Aplicando o art. 1.208 do Novo Código Civil, o Tribunal de Justiça do Estado de Santa Catarina, através sua Primeira Câmara de Direito Civil, entendeu que a simples autorização concedida pela construtora, permitindo a utilização de área remanescente do empreendimento pelos condôminos de um edifício residencial, não configura o exercício do poder fático sócio-econômico sobre o imóvel sub judice, ou seja, atos de mera permissão não induzem a posse e, por conseguinte, o manejo de demanda interdital por manifesta carência de ação por ilegitimidade ativa ad causam. Leia o respectivo acórdão abaixo transcrito e conheça um pouco mais sobre o art. 1.208 do atual Código Civil.
Data: 19/07/2006
Acórdão: Agravo de Instrumento n. 2005.006702-9, da Capital.
Relator: Des. Joel Figueira Júnior.
Data da decisão: 31.01.2006.
Publicação: DJSC n. 11.847, edição de 17.02.2006, p. 16.
EMENTA: AGRAVO DE INSTRUMENTO. INTERDITO PROIBITÓRIO. ATOS DE MERA PERMISSÃO. POSSE NÃO CONFIGURADA. ILEGITIMIDADE ATIVA AD CAUSAM CARACTERIZADA. PROCESSO EXTINTO, DE OFÍCIO, SEM JULGAMENTO DO MÉRITO (ART. 267, VI, do CPC).
A simples autorização concedida pela construtora permitindo a utilização de área remanescente do empreendimento pelos condôminos de um edifício residencial não configura o exercício do poder fático sócio-econômico sobre o imóvel sub judice.
Atos de mera permissão não induzem a posse e, por conseguinte, o manejo de demanda interdital por manifesta carência de ação (ilegitimidade ativa ad causam).

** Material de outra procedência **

Lemma pause_counts ok a d v l : counted (tr l) → guards idle counts anything l (pause_co ok a d v l).
Proof.
  intros Hc. unfold pause_co. cbv zeta. set (l1 := set_gt _ l).
  apply (guards_after _ _ _ _ l1); [exact counts_trans|exact id|]. apply cancel_each_counts; [by apply (own_todo (tr l))|].
  intros l2. apply (guards_after _ _ _ _ (on_tr (set_reset_pending true) l2)); [exact counts_trans|exact id|].
  eapply guards_bind; [exact counts_trans|apply idle_counts, calm_guards, reset_calm|done].
Qed.

Lemma cancel_partial_counts cancel_ok todo certain l :
  todo_of todo (tr l) → guards idle counts anything l (cancel_partial_co cancel_ok todo certain l).
Proof.
  intros Ht. induction todo as [|[d tag] todo IH] in certain, l, Ht |- *; simpl; [done|].
  destruct (todo_next _ _ _ _ Ht) as (Hd & Hsame & Hnext). case_bool_decide; [|by apply IH].
  split; [done|]. intros l1 [Htr _]. rewrite <-Htr in *. destruct (cancel_ok d); [|by apply IH].
  eapply guards_after; [exact counts_trans| |by apply IH]. by apply counting_counts, calm_counting, calm_untag.
Qed.

Lemma durable_recovery_counts pool schema commits a l :
  counted (tr l) → guards idle counts anything l (durable_recovery_co pool schema commits a l).
Proof.
  intros Hc. unfold durable_recovery_co. destruct (_ || _); [done|].
  assert (∀ l, counted (tr l) → guards idle counts (λ l (_ : ()), counted (tr l)) l (fail_resubscription_co a l)) as Hfail.
  { intros l1 Hc1.
    assert (guards idle counts anything l1 (fail_resubscription_co a l1)) as Hg.
    { unfold fail_resubscription_co. cbv zeta. set (l2 := set_gate false true l1).
      apply (guards_after _ _ _ _ l2); [exact counts_trans|exact id|]. eapply guards_bind; [exact counts_trans| |].
      - apply cancel_partial_counts. by apply (own_todo (tr l1)).
      - intros l3 [] _; [done|]. apply (guards_after _ _ _ _ (on_tr (set_reset_pending true) l3)); [exact counts_trans|exact id|].
        apply reset_counts. }
    by eapply counts_keep. }
  apply (guards_bind _ _ (λ l (_ : bool), counted (tr l))); [exact counts_trans| |].
  { assert (guards idle counts anything l (if reset_pending (tr l) then reset_co (rs_reset a) l else Returned l true)) as Hg.
    { destruct (reset_pending (tr l)); [|done]. eapply guards_mono, idle_counts, calm_guards, reset_calm; done. }
    by eapply counts_keep. }
  intros l1 open Hc1. destruct open; [|done]. split; [done|]. intros l2 [Ht2 _]. destruct schema; [|split; [exact id|done]].
  split; [done|]. intros l3 [Ht3 _]. destruct commits; [|split; [exact id|done]].
  set (l4 := set_gate true false l3). apply (guards_after _ _ _ _ l4); [exact counts_trans|exact id|].
  assert (counted (tr l4)) as Hc4 by (cbn [l4 tr set_gate set_gt]; by rewrite Ht3, Ht2).
  apply (guards_bind _ _ (λ l (_ : result ()), counted (tr l))); [exact counts_trans| |].
  { eapply counts_keep; [exact Hc4|]. apply idle_counts, resubscribe_counts. }
  intros l5 [[]|e] Hc5; [split; [exact id|done]|]. eapply guards_bind; [exact counts_trans|by apply Hfail|done].
Qed.

(** ** What a pause and a recovery leave *)

Lemma quiet_calm l l' : calm l l' → quiet (tr l) → quiet (tr l').
Proof.
  intros (_ & _ & Hk & Hr) [Ht|Hq]; [left; by eapply no_keys|]. destruct Hr as [Hr|Ht]; [right; congruence|by left].
Qed.

(** What calm steps keep, an operation made of them keeps beside calm ones. *)
Lemma calm_keeps {A} (I : loader → Prop) (Q : loader → A → Prop) l c :
  (∀ l l', calm l l' → I l → I l') → I l → guards whatever calm Q l c → guards calm whatever (λ l a, Q l a ∧ I l) l c.
Proof.
  intros HI Hl Hc. apply (guards_keep I calm calm); [exact HI|by intros; split; [eapply HI|]|done|].
  eapply guards_mono, Hc; done.
Qed.

Lemma cancel_each_quiet cancel_ok todo (failed : loader → coroutine bool) l :
  (∀ d, d ∈ (tags (tr l)).*1 → d ∈ todo.*1) →
  (∀ l, guards calm whatever (λ l (_ : bool), quiet (tr l)) l (failed l)) →
  guards calm whatever (λ l (_ : bool), quiet (tr l)) l (cancel_each_co cancel_ok todo failed l).
Proof.
  intros Ht Hf. induction todo as [|[d tag] todo IH] in l, Ht |- *; simpl.
  { split; [done|]. left. by apply (no_keys ([] : list (string * string))). }
  case_bool_decide; [|done]. split; [done|]. intros l1 (_ & _ & Hk & _). destruct (cancel_ok d); [|done].
  eapply guards_after; [exact whatever_trans|done|apply IH]. intros x Hx. cbn [tr set_tr on_tr tags set_tags] in Hx.
  apply od_del_keys in Hx as [Hx%Hk%Ht Hne]. by apply elem_of_cons in Hx as [?|?].
Qed.

Lemma pending_reset_quiet a l :
  guards calm whatever (λ l (_ : bool), quiet (tr l)) l (reset_co a (on_tr (set_reset_pending true) l)).
Proof.
  apply (guards_after _ _ _ _ (on_tr (set_reset_pending true) l)); [exact whatever_trans|exact I|].
  eapply guards_mono, (calm_keeps (λ l, quiet (tr l)) emptied); [done|done|by intros ? ? [_ ?]|exact quiet_calm|by right|].
  apply reset_calm.
Qed.

Lemma pause_quiet_co ok a d v l : guards calm whatever (λ l (_ : bool), quiet (tr l)) l (pause_co ok a d v l).
Proof.
  unfold pause_co. cbv zeta. set (l0 := set_gt _ l). apply (guards_after _ _ _ _ l0); [exact whatever_trans|exact I|]. apply cancel_each_quiet; [done|].
  intros l1. eapply guards_bind; [exact whatever_trans|apply pending_reset_quiet|by split].
Qed.

Lemma cancel_partial_emptied cancel_ok todo certain l :
  (certain = true → ∀ d, d ∈ (tags (tr l)).*1 → d ∈ todo.*1) →
  guards calm whatever emptied l (cancel_partial_co cancel_ok todo certain l).
Proof.
  intros Ht. induction todo as [|[d tag] todo IH] in certain, l, Ht |- *; simpl.
  { split; [done|]. intros Hc. apply (no_keys ([] : list (string * string))); [done|by apply Ht]. }
  case_bool_decide; [|by apply IH]. split; [done|]. intros l1 (_ & _ & Hk & _). destruct (cancel_ok d); [|by apply IH].
  eapply guards_after; [exact whatever_trans|done|apply IH]. intros Hc x Hx. cbn [tr set_tr on_tr tags set_tags] in Hx.
  apply od_del_keys in Hx as [Hx%Hk Hne]. apply (Ht Hc), elem_of_cons in Hx as [?|?]; done.
Qed.

Lemma fail_quiet a l : guards calm whatever (λ l (_ : ()), quiet (tr l)) l (fail_resubscription_co a l).
Proof.
  unfold fail_resubscription_co. cbv zeta. set (l0 := set_gate false true l).
  apply (guards_after _ _ _ _ l0); [exact whatever_trans|exact I|].
  eapply guards_bind; [exact whatever_trans|by apply cancel_partial_emptied|].
  intros l1 [] He; [split; [done|left; by apply He]|].
  eapply guards_bind; [exact whatever_trans|apply pending_reset_quiet|by split].
Qed.

Lemma safe_quiet l : quiet (tr l) → safe l.
Proof. by intros ? _. Qed.

Lemma durable_recovery_safe pool schema commits a l :
  safe l → paused (gt l) || negb (ready (gt l)) = true →
  guards calm whatever (λ l (_ : bool), safe l) l (durable_recovery_co pool schema commits a l).
Proof.
  intros Hs Hp. unfold durable_recovery_co. destruct (durable_active (gt l)) eqn:Ha; [|by split].
  destruct (shutdown_requested l); [by split|]. destruct pool; [|by split]. cbn [negb orb].
  assert (quiet (tr l)) as Hq by (apply Hs; unfold gate_closed; by rewrite Ha, Hp).
  apply (guards_bind _ _ (λ l (_ : bool), quiet (tr l))); [exact whatever_trans| |].
  { destruct (reset_pending (tr l)); [|by split].
    eapply guards_mono, (calm_keeps (λ l, quiet (tr l)) emptied); [done|done|by intros ? ? [_ ?]|exact quiet_calm|done|apply reset_calm]. }
  intros l1 [] Hq1; [|split; [done|by apply safe_quiet]]. split; [done|]. intros l2 Hl2%quiet_calm; [|done].
  destruct schema; [|split; [done|by apply safe_quiet]]. split; [done|]. intros l3 Hl3%quiet_calm; [|done].
  destruct commits; [|split; [done|by apply safe_quiet]].
  set (l4 := set_gate true false l3). apply (guards_after _ _ _ _ l4); [exact whatever_trans|exact I|].
  assert (gate_closed (gt l4) = false) as Hg by (unfold gate_closed; simpl; apply andb_false_r).
  eapply guards_bind; [exact whatever_trans| |].
  { apply (guards_keep (λ l, gate_closed (gt l) = false) calm counting); [by intros ? ? [-> _]|by intros ? ? [-> _]|exact Hg|].
    apply resubscribe_counts. }
  intros l5 [[]|e] [_ Hg5].
  - split; [done|]. intros Hc. exfalso. revert Hc. unfold gate_closed in *. simpl. by rewrite Hg5.
  - eapply guards_bind; [exact whatever_trans|apply fail_quiet|]. intros l6 b Hq6. split; [done|by apply safe_quiet].
Qed.

(** ** Operations side by side *)

Notation resumption := (role * (loader → coroutine ()))%type.

(** Those that wait may overlap, pairwise. *)
Fixpoint apart (together : role → role → bool) (waiting : pool) : Prop :=
  match waiting with
  | [] => True
  | x :: rest => Forall (λ y : resumption, together x.1 y.1 = true) rest ∧ apart together rest
  end.

Lemma guards_now {A} (R G : loader → loader → Prop) (Q : loader → A → Prop) l0 c : guards R G Q l0 c → G l0 (now c).
Proof. destruct c; by intros [? _]. Qed.

Section parallel.
Context (together : role → role → bool) (rel gua : role → loader → loader → Prop) (post : role → loader → Prop).
Hypothesis (together_sym : ∀ r s, together r s = true → together s r = true)
  (fits : ∀ r s l l', together r s = true → gua s l l' → rel r l l')
  (rel_trans : ∀ r l0 l1 l2, rel r l0 l1 → rel r l1 l2 → rel r l0 l2)
  (rel_idle : ∀ r l l', idle l l' → rel r l l')
  (gua_flagged : ∀ r l, r ≠ Pauser → gua r l (on_tr (set_cancellation_failed true) l)).

Lemma apart_perm w w' : w ≡ₚ w' → apart together w → apart together w'.
Proof.
  induction 1 as [|x w w' Hp IH|x y w|w1 w2 w3 _ IH1 _ IH2]; simpl; [done| | |auto].
  - intros [Hx Hw]. split; [by rewrite <-Hp|auto].
  - intros [[Hyx Hy]%Forall_cons [Hx Hw]]. split_and!; try done. apply Forall_cons. auto.
Qed.

Definition guarded (l : loader) (x : resumption) : Prop :=
  ∀ l', rel x.1 l l' → guards (rel x.1) (gua x.1) (λ l (_ : ()), post x.1 l) l' (x.2 l').

Lemma guarded_moves r w l l' :
  Forall (λ y : resumption, together r y.1 = true) w → gua r l l' → Forall (guarded l) w → Forall (guarded l') w.
Proof.
  intros Hr Hg Hw. rewrite Forall_forall in *. intros x Hx l2 Hl2. apply (Hw x Hx). eapply rel_trans; [|exact Hl2].
  eapply fits; [by apply together_sym, Hr|exact Hg].
Qed.

Lemma park_guarded r w l c :
  guards (rel r) (gua r) (λ l (_ : ()), post r l) l c → apart together w → Forall (λ y : resumption, together r y.1 = true) w →
  Forall (guarded l) w → apart together (park r c w) ∧ Forall (guarded (now c)) (park r c w).
Proof.
  intros Hc Ha Hr Hw. pose proof (guarded_moves r w l (now c) Hr (guards_now _ _ _ _ _ Hc) Hw) as Hw'.
  destruct c as [l1 a|l1 resume]; simpl in *; [done|]. split; [done|]. apply Forall_cons. split; [|done]. exact (proj2 Hc).
Qed.

(** An operation that waits goes on as it guarantees. *)
Lemma resume_guards r resume l w rest :
  w ≡ₚ (r, resume) :: rest → Forall (guarded l) w → guards (rel r) (gua r) (λ l (_ : ()), post r l) l (resume l).
Proof. intros Hp Hw. rewrite Hp in Hw. apply Forall_cons in Hw as [Hr _]. apply (Hr l), rel_idle. by split. Qed.

(** Every step keeps the operations that wait apart and guarded. *)
Lemma step_guarded l w l' w' :
  (∀ o, enabled o l = true → Forall (λ y : resumption, together (role_of o) y.1 = true) w →
    guards (rel (role_of o)) (gua (role_of o)) (λ l (_ : ()), post (role_of o) l) l (code o l)) →
  step together (l, w) (l', w') → apart together w → Forall (guarded l) w → apart together w' ∧ Forall (guarded l') w'.
Proof.
  intros Hcode Hstep Ha Hw.
  inversion Hstep as [o l0 w0 He Ho|r resume l0 w0 rest Hp|r resume l0 w0 rest flagged Hr Hp|l0 l1 w0 Ht Hg]; subst.
  - apply (park_guarded _ _ l); try done. by apply Hcode.
  - pose proof (resume_guards _ _ _ _ _ Hp Hw) as Hc. apply (apart_perm _ _ Hp) in Ha as [Hr Ha].
    rewrite Hp in Hw. apply Forall_cons in Hw as [_ Hw]. by apply (park_guarded _ _ l).
  - apply (apart_perm _ _ Hp) in Ha as [Hrs Ha]. rewrite Hp in Hw. apply Forall_cons in Hw as [_ Hw]. split; [done|].
    destruct flagged; [|done]. eapply guarded_moves; [exact Hrs|by apply gua_flagged|done].
  - split; [done|]. eapply Forall_impl; [exact Hw|]. intros x Hx l2 Hl2. apply Hx. eapply rel_trans; [|exact Hl2].
    apply rel_idle. by split.
Qed.
End parallel.

(** ** The gate *)

Definition gate_rely (r : role) : loader → loader → Prop := match r with Remover => whatever | _ => calm end.
Definition gate_guarantee (r : role) : loader → loader → Prop :=
  match r with Remover => calm | Starter | Replacer => keeps_gate | Pauser => whatever end.
Definition gate_post (r : role) (l : loader) : Prop := match r with Pauser => safe l | _ => True end.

Vistos, relatados e discutidos estes autos de agravo de instrumento n. 2005.006702-9, da Comarca da Capital (1.ª Vara Cível), em que é Agravante Condomínio Residencial Armasol e Agravado Espaço Aberto Engenharia Ltda.:
ACORDAM, em Primeira Câmara de Direito Civil, por votação unânime, conhecer do recurso e, de ofício, declarar extinto o processo sem julgamento do mérito, com fulcro no artigo 267, VI, do CPC.
Custas na forma da Lei.
I -RELATÓRIO:
Trata-se de agravo de instrumento interposto por Condomínio Residencial Armasol contra Construtora Espaço Aberto Ltda., objetivando, em síntese, a reforma da decisão que, nos autos da ação de interdito proibitório, indeferiu o pedido liminar, fundada em ausência provas dos requisitos insculpidos no artigo 932 do CPC.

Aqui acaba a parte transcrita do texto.